Pay varies significantly by employer and location. University professors and senior museum researchers generally earn more than entry-level field technicians, who may start with seasonal contracts paying modest wages. Government biologist positions with federal or state wildlife agencies tend to offer stable salaries with benefits. The job market is competitive, and positions specifically labeled “herpetologist” are relatively rare compared to broader wildlife biology roles.
Why Herpetologists Matter for Conservation
Amphibians are among the most threatened groups of animals on the planet. Over the past three decades, herpetologists have been at the center of documenting a global amphibian decline driven by habitat loss, a deadly fungal disease called chytrid, climate change, pollution, and invasive species.

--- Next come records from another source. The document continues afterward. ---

(** * MYGA-Scraper: table extraction, pagination, de-duplication and sinks

    A shallow embedding of the pure logic of
    [paginated_selenium_scraper.py], [mssql_utils.py] and
    [scraping/db_utils.py].

    Modelling conventions.
    - A Python [str] is a [string] read as a sequence of code points
      below 256; [is_pyspace] is [str.isspace] on that range and the
      regular-expression class [\d] is ['0'..'9'] there.
    - A Python [dict] with string keys is a [gmap string _]: none of
      the modelled functions observes insertion order (they look keys
      up, take the key set, or sort the items).
    - The browser, the HTML parser and the database driver are outside
      the model: a page is given by the rows and cells the parser
      returns, a crawl by the outcome of each page request. *)

From Stdlib Require Import ZArith Ascii String List Lia.
From stdpp Require Import base option list gmap sets strings sorting pretty.

Open Scope Z_scope.

(** ** Python string helpers *)

Module Py.

(** [str.isspace] for one code point below 256. *)
Definition is_pyspace (c : ascii) : bool :=
  let n := N_of_ascii c in
  ((9 <=? n) && (n <=? 13) || (28 <=? n) && (n <=? 32)
   || (n =? 133) || (n =? 160))%N.

(** [s.lstrip()] *)
Fixpoint lstrip (s : string) : string :=
  match s with
  | EmptyString => EmptyString
  | String c s' => if is_pyspace c then lstrip s' else s
  end.

(** [s.rstrip()]: a character is dropped when it is white space and
    nothing is kept after it. *)
Fixpoint rstrip (s : string) : string :=
  match s with
  | EmptyString => EmptyString
  | String c s' =>
      match rstrip s' with
      | EmptyString => if is_pyspace c then EmptyString else String c EmptyString
      | t => String c t
      end
  end.

(** [s.strip()] *)
Definition strip (s : string) : string := rstrip (lstrip s).

(** [s.startswith(p)] *)
Fixpoint startswith (s p : string) {struct p} : bool :=
  match p with
  | EmptyString => true
  | String b p' =>
      match s with
      | EmptyString => false
      | String a s' => Ascii.eqb a b && startswith s' p'
      end
  end.

(** [s.endswith(p)] *)
Definition endswith (s p : string) : bool :=
  startswith (String.rev s) (String.rev p).

(** Truth value of a [str]: only the empty string is falsy. *)
Definition truthy (s : string) : bool :=
  match s with EmptyString => false | _ => true end.

(** [sep.join(parts)] *)
Fixpoint join (sep : string) (parts : list string) : string :=
  match parts with
  | [] => ""
  | [p] => p
  | p :: rest => p +:+ sep +:+ join sep rest
  end.

(** [s.replace(old, new)] for a non-empty [old]: occurrences are
    replaced left to right without overlap.  [skip] counts the
    characters of a matched occurrence still to be dropped. *)
Fixpoint replace_go (old new : string) (skip : nat) (s : string) : string :=
  match s with
  | EmptyString => EmptyString
  | String c s' =>
      match skip with
      | S k => replace_go old new k s'
      | O =>
          if startswith s old
          then new +:+ replace_go old new (Nat.pred (String.length old)) s'
          else String c (replace_go old new O s')
      end
  end.

Definition replace (old new s : string) : string := replace_go old new O s.

(** A string of white space only. *)
Fixpoint all_space (s : string) : bool :=
  match s with
  | EmptyString => true
  | String c s' => is_pyspace c && all_space s'
  end.

(** [\d] on code points below 256. *)
Definition is_digit (c : ascii) : bool :=
  let n := N_of_ascii c in ((48 <=? n) && (n <=? 57))%N.

Fixpoint all_digits (s : string) : bool :=
  match s with
  | EmptyString => true
  | String c s' => is_digit c && all_digits s'
  end.

(** [sorted(...)] on strings: ascending code-point order. *)
Definition sorted (l : list string) : list string :=
  merge_sort String.le l.

End Py.

(** ** Records *)

(** One anchor of a cell: [{'text': ..., 'href': ...}]; [href] is
    [None] when the attribute is missing. *)
Record link := Link { link_text : string; link_href : option string }.

(** The values a scraped record holds: cell text, the integer metadata
    ([page_number], [row_index]) and the link lists stored under
    [<header>_links]. *)
Inductive value :=
  | VStr (s : string)
  | VInt (n : Z)
  | VLinks (l : list link).
(** X1.  Two handles print the same text exactly when they are [==]: the
    printed form identifies the handle, and no valid handle prints like the
    invalid one. *)
Theorem Print_same_text_iff_equal :
  forall (IndexType : Type) (D : IsIndexBase IndexType)
         (x y : IndexType) (output : raw_ostream),
    Print x output = Print y output <-> op_eq x y = true.
Proof.
  intros IndexType D x y output. rewrite op_eq_true. split.
  - intros Hsame.
    rewrite (Print_text x output), (Print_text y output) in Hsame.
    apply append_inv_head in Hsame. revert Hsame.
    destruct (is_valid x) eqn:Hx, (is_valid y) eqn:Hy.
    + rewrite !Print_valid by assumption. cbn [String.append].
      intros Hd. apply decimal_inj, Int32_to_Z_inj in Hd.
      rewrite Hd. reflexivity.
    + rewrite (Print_valid x), (Print_invalid y) by assumption.
      cbn [String.append].
      intros Hd. exfalso. exact (decimal_not_invalid _ Hd).
    + rewrite (Print_invalid x), (Print_valid y) by assumption.
      cbn [String.append].
      intros Hd. exfalso. symmetry in Hd. exact (decimal_not_invalid _ Hd).
    + intros _. apply is_valid_false in Hx. apply is_valid_false in Hy.
      rewrite Hx, Hy. reflexivity.
  - intros Hidx. unfold Print, IndexBase.Print, IndexBase.is_valid.
    fold (index_of x) (index_of y). rewrite Hidx. reflexivity.
Qed.

(** X2.  [Print] only appends: what the stream held stays in front, the text
    added depends on the handle alone and is never empty, and two calls in a
    row add their two texts in the order of the calls. *)
Theorem Print_appends_nonempty_text :
  forall (IndexType : Type) (D : IsIndexBase IndexType)
         (x y : IndexType) (output : raw_ostream),
    Print x output = (output ++ Print x EmptyString)%string /\
    Print x EmptyString <> EmptyString /\
    (String.length output < String.length (Print x output))%nat /\
    Print y (Print x output)
      = (output ++ (Print x EmptyString ++ Print y EmptyString))%string.
Proof.
  intros IndexType D x y output.
  assert (Hne : Print x EmptyString <> EmptyString).
  { destruct (is_valid x) eqn:Hv.
    - rewrite Print_valid by exact Hv. apply decimal_nonempty.
    - rewrite Print_invalid by exact Hv. discriminate. }
  split; [apply Print_text|]. split; [exact Hne|]. split.
  - rewrite (Print_text x output), length_append.
    destruct (Print x EmptyString); [contradiction|].
    cbn [String.length]. lia.
  - rewrite (Print_text y), (Print_text x output). apply append_assoc.
Qed.

(** X3.  The validity of a handle can be read off its printed text: the text
    is [<invalid>] exactly when the handle is not valid, and it is a decimal
    number, the index, exactly when the handle is valid. *)
Theorem Print_text_tells_validity :
  forall (IndexType : Type) (D : IsIndexBase IndexType) (x : IndexType),
    (Print x EmptyString = "<invalid>"%string <-> is_valid x = false) /\
    (parse_decimal (Print x EmptyString) = Some (Int32.to_Z (index_of x))
       <-> is_valid x = true) /\
    (parse_decimal (Print x EmptyString) = None <-> is_valid x = false).
Proof.
  intros IndexType D x. destruct (is_valid x) eqn:Hv.
  - rewrite Print_valid by exact Hv. cbn [String.append].
    rewrite parse_decimal_decimal. repeat split; try discriminate; auto.
    intros Hd. exfalso. exact (decimal_not_invalid _ Hd).
  - rewrite Print_invalid by exact Hv.
    repeat split; try discriminate; auto.
Qed.
(** * Collector dashboard: data-quality pipeline, normalizers and roll-up

    A shallow embedding of [src/utils/normalization.ts],
    [src/utils/dataQuality.ts] and the four-week roll-up of
    [src/utils/calculations.ts], with the properties of the specification
    stated and settled against it.

    Strings are sequences of ASCII characters (the code units below 128 of
    a JavaScript string); characters above 127 are outside the model.
    Whatever the JavaScript engine supplies (IEEE numbers, [Date] parsing,
    the clock, error-message texts, [localeCompare]) is gathered in the
    record [Engine] and left abstract; [Ref.engine] is one instance, used
    to run the code on concrete rows. *)

From Stdlib Require Import Ascii String List ZArith NArith Lia Bool.
From Stdlib Require Import Sorting.Sorted Sorting.Permutation.
From stdpp Require Import base option list gmap strings.
Lemma split_newline_no_newline s :
  Forall (fun l => has_newline l = false) (split_newline s).
Proof.
  induction s as [|c s IH]; simpl; [by repeat constructor|].
  destruct (Ascii.eqb c "010") eqn:E; [by constructor|].
  destruct (split_newline s) as [|l ls].
  { constructor; [simpl; by rewrite E | constructor]. }
  apply Forall_cons in IH as [Hl Hls]. constructor; [|done]. simpl. by rewrite E, Hl.
Qed.

Lemma split_newline_single l : has_newline l = false -> split_newline l = [l].
Proof.
  induction l as [|c l IH]; simpl; [done|]. intros H.
  apply orb_false_iff in H as [Hc Hl]. by rewrite Hc, (IH Hl).
Qed.

(** X14. The lines of a file are never empty and hold no newline; the
    lines of two texts joined by a newline are the lines of the first
    followed by the lines of the second; a non-empty text without newline
    is its own single line. *)
Theorem lines_of_a_file a b l :
  Forall (fun x => x <> EmptyString /\ has_newline x = false) (lines a)
  /\ lines (a ++ String "010"%char b) = (lines a ++ lines b)%list
  /\ (l <> EmptyString -> has_newline l = false -> lines l = [l]).
Proof.
  unfold lines. split; [|split].
  - apply Forall_forall. intros x Hx. apply list_elem_of_In, filter_In in Hx as [Hin Hne].
    split.
    + intros ->. discriminate.
    + pose proof (split_newline_no_newline a) as H. rewrite Forall_forall in H.
      apply H. by apply list_elem_of_In.
  - by rewrite split_newline_app, List.filter_app.
  - intros Hne Hnl. rewrite (split_newline_single l Hnl). simpl.
    destruct (String.eqb_spec l EmptyString); [done|reflexivity].
Qed.

Lemma lines_of_a_file_witness : lines hello_line = [hello_line].
Proof.
  apply (lines_of_a_file EmptyString EmptyString hello_line); [discriminate | reflexivity].
Defined.

Section ReaderExtra.

Variable JSON_parse : string -> option json.
Variable JSON_stringify : json -> string.

Lemma metadata_lines_none ls :
  existsb (is_metadata_line JSON_parse) ls = false <-> metadata_lines JSON_parse ls = [].
Proof.
  unfold metadata_lines, is_metadata_line.
  induction ls as [|l ls IH]; simpl; [done|].
  destruct (metadata_of JSON_parse l); simpl; [split; discriminate | exact IH].
Qed.

(** X15. A log is read into a record exactly when one of its lines is a
    metadata line; otherwise the read throws
    [No metadata found in session file], whatever else the log holds. *)
Theorem record_needs_a_metadata_line content :
  (existsb (is_metadata_line JSON_parse) (lines content) = true ->
   exists s, getSessionData JSON_parse JSON_stringify (Some content) = Return s)
  /\ (existsb (is_metadata_line JSON_parse) (lines content) = false ->
      getSessionData JSON_parse JSON_stringify (Some content)
      = Throw "No metadata found in session file").
Proof.
  rewrite SessionsSpec.getSessionData_spec. simpl. split; intros H.
  - destruct (last _) as [md|] eqn:E; [eauto|].
    apply last_None, metadata_lines_none in E. congruence.
  - apply metadata_lines_none in H. by rewrite H.
Qed.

Their work has shaped how conservationists think about reserve design, habitat restoration, and the importance of maintaining connected landscapes so populations don’t become isolated and collapse.
Reptiles face their own pressures, including habitat destruction, road mortality, illegal collection for the pet trade, and persecution driven by fear. Herpetologists provide the population data and ecological understanding that underpin conservation plans for species like gopher tortoises, indigo snakes, and sea turtles. Some are also involved in head-starting programs, where eggs or juveniles are raised in protected settings and released once they’re large enough to have a better chance of survival.
Increasingly, herpetologists are working to integrate traditional indigenous knowledge with Western scientific methods to improve conservation outcomes, recognizing that local and indigenous communities often hold generations of ecological understanding about reptile and amphibian species in their regions.